== Task to complete ==
All of the records should be given back exactly and in full.

Saved data entries:
(** * SLICHashTable: region aggregation, bucket keys and collision voting

    A shallow embedding of [SLICHashTable.hpp] (the [HashKey] record, the
    class [SLICHashTable] with [calculate_hash_key] and [Hash]) and of
    [main] in [Demo.cpp] (the pixel counting, the database loop, the query
    aggregation, the voting loop and the selection of the best match),
    followed by the properties proved about them. *)

From Stdlib Require Import ZArith Lia List Bool QArith Qround.
From Stdlib Require Import Floats.SpecFloat.
From stdpp Require Import base option list gmap fin_maps sorting.

Local Open Scope Z_scope.

(** ** Machine integers

    [int] is 32 bits; [long] and [unsigned long] are 64 bits (the LP64 model
    of the Unix branch of the [#ifdef _WIN32] in [Demo.cpp]).  Values are
    carried as [Z]; every operation of the source that can leave the range
    is written with its wrap-around.  For the signed types C++ leaves the
    overflow undefined; the model takes the two's complement result, and
    the properties below say where no overflow happens. *)
Module MachineInt.

Definition INT_MIN : Z := - 2 ^ 31.
Definition INT_MAX : Z := 2 ^ 31 - 1.
Definition LONG_MAX : Z := 2 ^ 63 - 1.
Definition ULONG_MAX : Z := 2 ^ 64 - 1.
(** * pnpm-injected-sync: shared-watcher coordination, verified over a
      shallow embedding of [src/index.js].

    The development follows the source file top to bottom:
    - the two coordination files (lock file, client-list file) and the
      file-system calls the program makes on them, as a state-and-exception
      monad that also records every call made;
    - the Lock Store ([acquireLock]) and promotion ([tryPromoteToWatcher]);
    - the Client Registry ([registerClient], [unregisterClient],
      [cleanupStaleClients]);
    - the debounced watcher callback of [setupWatcher];
    - the watcher runtime ([startWatcherMode] and its reaper tick);
    - the process supervisor ([runCommand] and its event handlers).

    Every [async] function of the source performs its file-system calls one
    after the other; a function is embedded as one atomic step, which is the
    behaviour of the program whenever no other process touches the two files
    between two of its calls. *)

From Stdlib Require Import ZArith List Bool String Ascii Lia Arith.
Import ListNotations.
Local Open Scope list_scope.

(** ** Process identifiers and the two coordination files *)

Definition pid := Z.

(** The program only ever names two paths: [lockFile] and
    [`${lockFile}.clients`]. *)
Inductive file := LockFile | ClientFile.

(** What [JSON.parse] makes of the lock file's text.
    - [LockRecord p t]: an object with a numeric [pid] field, [{pid, timestamp}];
    - [LockNoPid]: text that parses to a value from which [const {pid} = ...]
      reads [undefined] (for instance [{}]);
    - [LockUnparsable]: text on which [JSON.parse] (or the destructuring)
      throws, for instance an empty or truncated file. *)
Inductive lock_content :=
| LockRecord (owner : pid) (timestamp : Z)
| LockNoPid
| LockUnparsable.

(** What [JSON.parse] makes of the client file's text: an array of process
    identifiers, or text on which it throws (for instance a file cut short by
    a crash in the middle of a write). The program itself only ever writes
    arrays; text that parses to something else than an array can only come
    from another writer and is not part of this model. *)
Inductive client_content :=
| ClientList (clients : list pid)
| ClientUnparsable.

(** Error codes of a file creation that fails for lack of room or on the
    device: full disk, exhausted quota, I/O error. *)
Inductive io_errno := ENOSPC | EDQUOT | EIO.

(** How an exclusive creation fails. [writeFile(path, data, { flag: 'wx' })]
    first opens the file, which creates it, and then writes the data.
    - [FailsAtOpen c]: the open fails, no file is created;
    - [FailsAtWrite c]: the open succeeds and the write fails, which leaves an
      empty file behind. *)
Inductive io_fault :=
| FailsAtOpen (c : io_errno)
| FailsAtWrite (c : io_errno).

== Result of this exercise ==
(** * SLICHashTable: region aggregation, bucket keys and collision voting

    A shallow embedding of [SLICHashTable.hpp] (the [HashKey] record, the
    class [SLICHashTable] with [calculate_hash_key] and [Hash]) and of
    [main] in [Demo.cpp] (the pixel counting, the database loop, the query
    aggregation, the voting loop and the selection of the best match),
    followed by the properties proved about them. *)

From Stdlib Require Import ZArith Lia List Bool QArith Qround.
From Stdlib Require Import Floats.SpecFloat.
From stdpp Require Import base option list gmap fin_maps sorting.

Local Open Scope Z_scope.

(** ** Machine integers

    [int] is 32 bits; [long] and [unsigned long] are 64 bits (the LP64 model
    of the Unix branch of the [#ifdef _WIN32] in [Demo.cpp]).  Values are
    carried as [Z]; every operation of the source that can leave the range
    is written with its wrap-around.  For the signed types C++ leaves the
    overflow undefined; the model takes the two's complement result, and
    the properties below say where no overflow happens. *)
Module MachineInt.

Definition INT_MIN : Z := - 2 ^ 31.
Definition INT_MAX : Z := 2 ^ 31 - 1.
Definition LONG_MAX : Z := 2 ^ 63 - 1.
Definition ULONG_MAX : Z := 2 ^ 64 - 1.
(** * pnpm-injected-sync: shared-watcher coordination, verified over a
      shallow embedding of [src/index.js].

    The development follows the source file top to bottom:
    - the two coordination files (lock file, client-list file) and the
      file-system calls the program makes on them, as a state-and-exception
      monad that also records every call made;
    - the Lock Store ([acquireLock]) and promotion ([tryPromoteToWatcher]);
    - the Client Registry ([registerClient], [unregisterClient],
      [cleanupStaleClients]);
    - the debounced watcher callback of [setupWatcher];
    - the watcher runtime ([startWatcherMode] and its reaper tick);
    - the process supervisor ([runCommand] and its event handlers).

    Every [async] function of the source performs its file-system calls one
    after the other; a function is embedded as one atomic step, which is the
    behaviour of the program whenever no other process touches the two files
    between two of its calls. *)

From Stdlib Require Import ZArith List Bool String Ascii Lia Arith.
Import ListNotations.
Local Open Scope list_scope.

(** ** Process identifiers and the two coordination files *)

Definition pid := Z.

(** The program only ever names two paths: [lockFile] and
    [`${lockFile}.clients`]. *)
Inductive file := LockFile | ClientFile.

(** What [JSON.parse] makes of the lock file's text.
    - [LockRecord p t]: an object with a numeric [pid] field, [{pid, timestamp}];
    - [LockNoPid]: text that parses to a value from which [const {pid} = ...]
      reads [undefined] (for instance [{}]);
    - [LockUnparsable]: text on which [JSON.parse] (or the destructuring)
      throws, for instance an empty or truncated file. *)
Inductive lock_content :=
| LockRecord (owner : pid) (timestamp : Z)
| LockNoPid
| LockUnparsable.

(** What [JSON.parse] makes of the client file's text: an array of process
    identifiers, or text on which it throws (for instance a file cut short by
    a crash in the middle of a write). The program itself only ever writes
    arrays; text that parses to something else than an array can only come
    from another writer and is not part of this model. *)
Inductive client_content :=
| ClientList (clients : list pid)
| ClientUnparsable.

(** Error codes of a file creation that fails for lack of room or on the
    device: full disk, exhausted quota, I/O error. *)
Inductive io_errno := ENOSPC | EDQUOT | EIO.

(** How an exclusive creation fails. [writeFile(path, data, { flag: 'wx' })]
    first opens the file, which creates it, and then writes the data.
    - [FailsAtOpen c]: the open fails, no file is created;
    - [FailsAtWrite c]: the open succeeds and the write fails, which leaves an
      empty file behind. *)
Inductive io_fault :=
| FailsAtOpen (c : io_errno)
| FailsAtWrite (c : io_errno).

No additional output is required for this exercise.